:: Records to process ::

(* ===== verification/Writes.v ===== *)
(** * Write operations ([crates/dol-core/src/ops], [data/mod.rs], [data/write.rs])

    Inserts, updates and deletes as authored, their preparation against a
    model, the logical form engines receive, and the normative eager semantics
    on materialized data. *)
From Stdlib Require Import ZArith Lia.
From S2P Require Import Prelude Mutation Foreign Truth BTree Types Values Fingerprint Model Row Expr ExprPrepare Plan DataSet.

Local Open Scope Z_scope.

(** ** Records with mutable fields ([trait RecordMut]) *)
Class RecordMut {F : Foreign} (M : Type) := {
  record_view : M -> RecordView;
  set_field : nat -> Datum -> Mut M unit
}.

#[export] Instance dyn_row_mut {F : Foreign} : RecordMut DynRow := {|
  record_view := row_view;
  set_field slot datum := mtry (fun r => row_set_field r slot datum)
|}.

Section Writes.
Context {F : Foreign} {Q : Subqueries}.

(** ** Authored operations ([ops/mod.rs]) *)

(** The scope markers, which index the destructive operations. *)
Inductive ScopeState := Unscoped | Scoped | AllAcknowledged.

Record InsertMany (M : Type) := mkInsertMany { im_values : list M; im_batch_rows : option nat }.
Arguments mkInsertMany {M}.
Arguments im_values {M}.
Arguments im_batch_rows {M}.

Definition insert_many_new {M} (values : list M) : InsertMany M := mkInsertMany values None.
Definition insert_many_batch_rows {M} (i : InsertMany M) (n : nat) : InsertMany M := mkInsertMany (im_values i) (Some n).

Record Assignment := mkAssignment { as_model : string; as_field : string; as_ty : TypeDef; as_value : ExpressionSpec }.

Record Update (s : ScopeState) := mkUpdate { up_assignments : list Assignment; up_condition : option ExpressionSpec }.
Record Delete (s : ScopeState) := mkDelete { de_condition : option ExpressionSpec }.
Arguments mkUpdate {s}.
Arguments up_assignments {s}.
Arguments up_condition {s}.
Arguments mkDelete {s}.
Arguments de_condition {s}.

Definition update_new : Update Unscoped := mkUpdate [] None.
Definition update_filter (u : Update Unscoped) (condition : ExpressionSpec) : Update Scoped :=
  mkUpdate (up_assignments u) (Some (canonical_truth condition)).
Definition update_all (u : Update Unscoped) : Update AllAcknowledged := mkUpdate (up_assignments u) None.

(** A further filter on a scoped operation is a conjunction. *)
Definition conjoin (current : option ExpressionSpec) (condition : ExpressionSpec) : option ExpressionSpec :=
  let condition := canonical_truth condition in
  Some (match current with Some current => and_truth current condition | None => condition end).

Definition update_filter_again (u : Update Scoped) (condition : ExpressionSpec) : Update Scoped :=
  mkUpdate (up_assignments u) (conjoin (up_condition u) condition).
Definition update_set {s} (u : Update s) (a : Assignment) : Update s :=
  mkUpdate (up_assignments u ++ [a]) (up_condition u).

Definition delete_new : Delete Unscoped := mkDelete None.
Definition delete_filter (_ : Delete Unscoped) (condition : ExpressionSpec) : Delete Scoped :=
  mkDelete (Some (canonical_truth condition)).
Definition delete_all (_ : Delete Unscoped) : Delete AllAcknowledged := mkDelete None.
Definition delete_filter_again (d : Delete Scoped) (condition : ExpressionSpec) : Delete Scoped :=
  mkDelete (conjoin (de_condition d) condition).

(** ** Preparation ([ops/prepare.rs]) *)
Record PreparedAssignment := mkPreparedAssignment { pa_field : nat; pa_key : string; pa_expression : PreparedExpression }.
Record PreparedUpdate := mkPreparedUpdate {
  pu_assignments : list PreparedAssignment;
  pu_condition : option PreparedExpression
}.
Record PreparedDelete := mkPreparedDelete { pd_condition : option PreparedExpression }.

Definition validate_batch_size (batch_size : option nat) : Result unit :=
  guard (negb (bool_decide (batch_size = Some 0%nat))) "WRITE-BATCH-001".

Definition assignment_cmp (l r : Assignment) : comparison := str_cmp (as_field l) (as_field r).

(** One assignment of the sorted list, after [previous]. *)
Definition prepare_assignment (model : ModelDef) (s : list PreparedAssignment * option string) (a : Assignment)
  : Result (list PreparedAssignment * option string) :=
  let '(prepared, previous) := s in
  guard (negb (bool_decide (previous = Some (as_field a)))) "WRITE-UPDATE-002" ;;?
  guard (String.eqb (as_model a) (md_key model)) "WRITE-UPDATE-003" ;;?
  let? field := ok_or (model_field model (as_field a)) "WRITE-UPDATE-004" in
  guard (type_eqb (fd_ty field) (as_ty a)) "WRITE-UPDATE-005" ;;?
  let? expression := prepare_expression (as_value a) (bind_single model) default_expression_limits in
  guard (type_eqb (pe_ty expression) (as_ty a)) "WRITE-UPDATE-005" ;;?
  Ok (prepared ++ [mkPreparedAssignment (fd_slot field) (fd_key field) expression], Some (as_field a)).

Definition prepare_condition (condition : option ExpressionSpec) (context : BindContext) (all : bool)
  : Result (option PreparedExpression) :=
  match condition, all with
  | Some _, true => error "WRITE-SCOPE-001"
  | None, false => error "WRITE-SCOPE-002"
  | Some condition, false => rmap Some (prepare_expression condition context default_expression_limits)
  | None, true => Ok None
  end.

(** [M::model_def()] of the generic code is [definition]. *)
Definition prepare_update {s} (definition : Result ModelDef) (u : Update s) (all : bool) : Result PreparedUpdate :=
  guard (match up_assignments u with [] => false | _ => true end) "WRITE-UPDATE-001" ;;?
  let? model := definition in
  let? prepared := foldR (prepare_assignment model) (sort_by assignment_cmp (up_assignments u)) ([], None) in
  let? condition := prepare_condition (up_condition u) (bind_single model) all in
  Ok (mkPreparedUpdate (fst prepared) condition).

Definition prepare_delete {s} (definition : Result ModelDef) (d : Delete s) (all : bool) : Result PreparedDelete :=
  let? model := definition in
  let? condition := prepare_condition (de_condition d) (bind_single model) all in
  Ok (mkPreparedDelete condition).

(** [Update<M, Scoped>::prepare] and [Update<M, AllAcknowledged>::prepare]
    exist; an unscoped operation has no [prepare]. *)
Definition acknowledged (s : ScopeState) : bool := match s with AllAcknowledged => true | _ => false end.
Definition update_prepare {s} (definition : Result ModelDef) (u : Update s) : Result PreparedUpdate :=
  prepare_update definition u (acknowledged s).
Definition delete_prepare {s} (definition : Result ModelDef) (d : Delete s) : Result PreparedDelete :=
  prepare_delete definition d (acknowledged s).

Definition write_hasher (definition : Result ModelDef) (kind : Z) : Result (list Z) :=
  let? model := definition in Ok (hasher_new "write/v1" ++ h_u8 kind ++ h_bytes (md_fingerprint model)).

Definition hash_scope (condition : option PreparedExpression) (all : bool) : list Z :=
  h_u8 (if all then 1 else 0) ++
  match condition with Some condition => h_bytes (pe_bound_fingerprint condition) | None => [] end.

Definition fingerprint_update {s} (definition : Result ModelDef) (u : Update s) : Result Fingerprint :=
  let? prepared := update_prepare definition u in
  let? hasher := write_hasher definition 2 in
  Ok (finish (hasher ++ hash_scope (pu_condition prepared) (acknowledged s) ++ h_u64 (zlen (pu_assignments prepared)) ++
    flat_map (fun a => h_str (pa_key a) ++ h_bytes (pe_bound_fingerprint (pa_expression a))) (pu_assignments prepared))).

Definition fingerprint_delete {s} (definition : Result ModelDef) (d : Delete s) : Result Fingerprint :=
  let? prepared := delete_prepare definition d in
  let? hasher := write_hasher definition 3 in
  Ok (finish (hasher ++ hash_scope (pd_condition prepared) (acknowledged s))).

Section Typed.
Context {M : Type} `{RM : !RecordMut M} (definition : Result ModelDef).

Definition validate_record (value : M) : Result unit :=
  let? model := definition in validate_record_against model (record_view value).
Definition validate_values (values : list M) : Result unit :=
  let? model := definition in validate_dataset model (map record_view values).
Definition fingerprint_value (value : M) : Result Fingerprint :=
  let? model := definition in fingerprint_record model (record_view value).

Definition fingerprint_insert (value : M) : Result Fingerprint :=
  validate_record value ;;?
  let? hasher := write_hasher definition 0 in
  let? record := fingerprint_value value in
  Ok (finish (hasher ++ h_bytes record)).

Definition fingerprint_insert_many (i : InsertMany M) : Result Fingerprint :=
  validate_batch_size (im_batch_rows i) ;;?
  validate_values (im_values i) ;;?
  let? hasher := write_hasher definition 1 in
  let? records := mapR fingerprint_value (im_values i) in
  Ok (finish (hasher ++ h_u64 (zlen (im_values i)) ++ flat_map h_bytes records)).
End Typed.

(** ** Logical writes ([ops/logical.rs]) *)
Inductive WriteKind := KInsert | KInsertMany | KUpdate | KDelete.
Inductive WriteScope := ScopeFiltered | ScopeAll.

Record LogicalAssignment := mkLogicalAssignment { lg_field : nat; lg_key : string; lg_expression : LogicalExpr }.

Inductive LogicalWrite :=
| LInsert (model : ModelDef) (row : DynRow) (fingerprint : Fingerprint)
| LInsertMany (model : ModelDef) (rows : list DynRow) (batch_rows : option nat) (fingerprint : Fingerprint)
| LUpdate (model : ModelDef) (assignments : list LogicalAssignment) (condition : option LogicalExpr)
    (scope : WriteScope) (fingerprint : Fingerprint)
| LDelete (model : ModelDef) (condition : option LogicalExpr) (scope : WriteScope) (fingerprint : Fingerprint).

Definition write_kind (w : LogicalWrite) : WriteKind :=
  match w with
  | LInsert _ _ _ => KInsert | LInsertMany _ _ _ _ => KInsertMany
  | LUpdate _ _ _ _ _ => KUpdate | LDelete _ _ _ _ => KDelete
  end.

Definition write_model (w : LogicalWrite) : ModelDef :=
  match w with LInsert m _ _ | LInsertMany m _ _ _ | LUpdate m _ _ _ _ | LDelete m _ _ _ => m end.

Definition write_fingerprint (w : LogicalWrite) : Fingerprint :=
  match w with LInsert _ _ fp | LInsertMany _ _ _ fp | LUpdate _ _ _ _ fp | LDelete _ _ _ fp => fp end.

Definition write_scope (s : ScopeState) : WriteScope := if acknowledged s then ScopeAll else ScopeFiltered.

Definition logical_assignment (a : PreparedAssignment) : LogicalAssignment :=
  mkLogicalAssignment (pa_field a) (pa_key a) (pa_expression a).

Definition logical_update {s} (definition : Result ModelDef) (u : Update s) : Result LogicalWrite :=
  let? prepared := update_prepare definition u in
  let? model := definition in
  let? fingerprint := fingerprint_update definition u in
  Ok (LUpdate model (map logical_assignment (pu_assignments prepared)) (pu_condition prepared) (write_scope s) fingerprint).

Definition logical_delete {s} (definition : Result ModelDef) (d : Delete s) : Result LogicalWrite :=
  let? prepared := delete_prepare definition d in
  let? model := definition in
  let? fingerprint := fingerprint_delete definition d in
  Ok (LDelete model (pd_condition prepared) (write_scope s) fingerprint).

Section Typed.
Context {M : Type} `{RM : !RecordMut M} (definition : Result ModelDef).

Definition logical_insert (value : M) : Result LogicalWrite :=
  let? model := definition in
  let? row := row_from_record (record_view value) in
  let? fingerprint := fingerprint_insert definition value in
  Ok (LInsert model row fingerprint).

Definition logical_insert_many (i : InsertMany M) : Result LogicalWrite :=
  let? rows := mapR (fun value => row_from_record (record_view value)) (im_values i) in
  let? model := definition in
  let? fingerprint := fingerprint_insert_many definition i in
  Ok (LInsertMany model rows (im_batch_rows i) fingerprint).

(** ** Materialized data ([data/mod.rs], [data/write.rs]) *)

(** A data set is its values. *)
Definition data_try_new (values : list M) : Result (list M) := validate_values definition values ;;? Ok values.

(** What a filter's datum means for a row. *)
Definition filter_outcome (c : string) (d : Datum) : Result bool :=
  match d with
  | DValue (VTruth TTrue) => Ok true
  | DValue (VTruth (TFalse | TUnknown)) => Ok false
  | _ => error c
  end.

Definition selected (condition : option PreparedExpression) (row : M) : Result bool :=
  match condition with
  | None => Ok true
  | Some condition =>
      let? d := evaluate_datum condition (eval_context_single (record_view row)) in
      filter_outcome "WRITE-FILTER-001" d
  end.

(** Retaining the rows for which the condition is true. *)
Definition data_filter (values : list M) (condition : ExpressionSpec) : Result (list M) :=
  validate_values definition values ;;?
  let? model := definition in
  let? prepared := prepare_expression condition (bind_single model) default_expression_limits in
  foldR (fun retained row =>
    let? d := evaluate_datum prepared (eval_context_single (record_view row)) in
    Ok (match d with DValue (VTruth TTrue) => retained ++ [row] | _ => retained end)) values [].

Definition assign_fields (values : list (nat * Datum)) : Mut M unit :=
  for_mut (fun entry => set_field (fst entry) (snd entry)) values.

(** The body of the update loop: whether the row was selected. *)
Definition update_row (prepared : PreparedUpdate) (affected : nat) : Mut M nat :=
  let! row := mget in
  let! chosen := mlift (selected (pu_condition prepared) row) in
  if chosen then
    let! values := mlift (mapR (fun a => evaluate_datum (pa_expression a) (eval_context_single (record_view row)))
                               (pu_assignments prepared)) in
    assign_fields (combine (map pa_field (pu_assignments prepared)) values) ;;!
    mret (S affected)
  else mret affected.

Definition apply_update (prepared : PreparedUpdate) : Mut (list M) nat :=
  let! values := mget in
  mlift (forR (validate_record definition) values) ;;!
  let '(outcome, candidate) := iter_mut (update_row prepared) 0%nat values in
  let! affected := mlift outcome in
  mlift (validate_values definition candidate) ;;!
  mput candidate ;;!
  mret affected.

(** [retain] with one flag per row. *)
Definition retained (rows : list M) (flags : list bool) : list M :=
  map fst (List.filter (fun e => negb (snd e)) (combine rows flags)).
Definition selected_count (flags : list bool) : nat := length (List.filter (fun b => b) flags).

Definition apply_delete (prepared : PreparedDelete) : Mut (list M) nat :=
  let! values := mget in
  mlift (forR (validate_record definition) values) ;;!
  let! selected_rows := mlift (mapR (selected (pd_condition prepared)) values) in
  mput (retained values selected_rows) ;;!
  mret (selected_count selected_rows).

(** [values.pop()] and [values.truncate(..)] after a failed validation. *)
Definition apply_insert (value : M) : Mut (list M) nat :=
  mlift (validate_record definition value) ;;!
  let! values := mget in
  mput (values ++ [value]) ;;!
  match validate_values definition (values ++ [value]) with
  | Err d => mput (take (length (values ++ [value]) - 1) (values ++ [value])) ;;! mlift (Err d)
  | Ok _ => mret 1%nat
  end.

Definition apply_insert_many (i : InsertMany M) : Mut (list M) nat :=
  mlift (validate_batch_size (im_batch_rows i)) ;;!
  mlift (validate_values definition (im_values i)) ;;!
  let! values := mget in
  mput (values ++ im_values i) ;;!
  match validate_values definition (values ++ im_values i) with
  | Err d => mput (take (length values) (values ++ im_values i)) ;;! mlift (Err d)
  | Ok _ => mret (length (im_values i))
  end.

Definition apply_update_write {s} (u : Update s) : Mut (list M) nat :=
  let! prepared := mlift (update_prepare definition u) in apply_update prepared.
Definition apply_delete_write {s} (d : Delete s) : Mut (list M) nat :=
  let! prepared := mlift (delete_prepare definition d) in apply_delete prepared.
End Typed.
End Writes.
Arguments mkInsertMany {M}.
Arguments im_values {M}.
Arguments im_batch_rows {M}.
Arguments mkUpdate {F Q s}.
Arguments up_assignments {F Q s}.
Arguments up_condition {F Q s}.
Arguments mkDelete {F Q s}.
Arguments de_condition {F Q s}.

:::

How to complete this task -> Among the lines of the entries, count those containing the string "which" and give only the number.

Expected output -> 2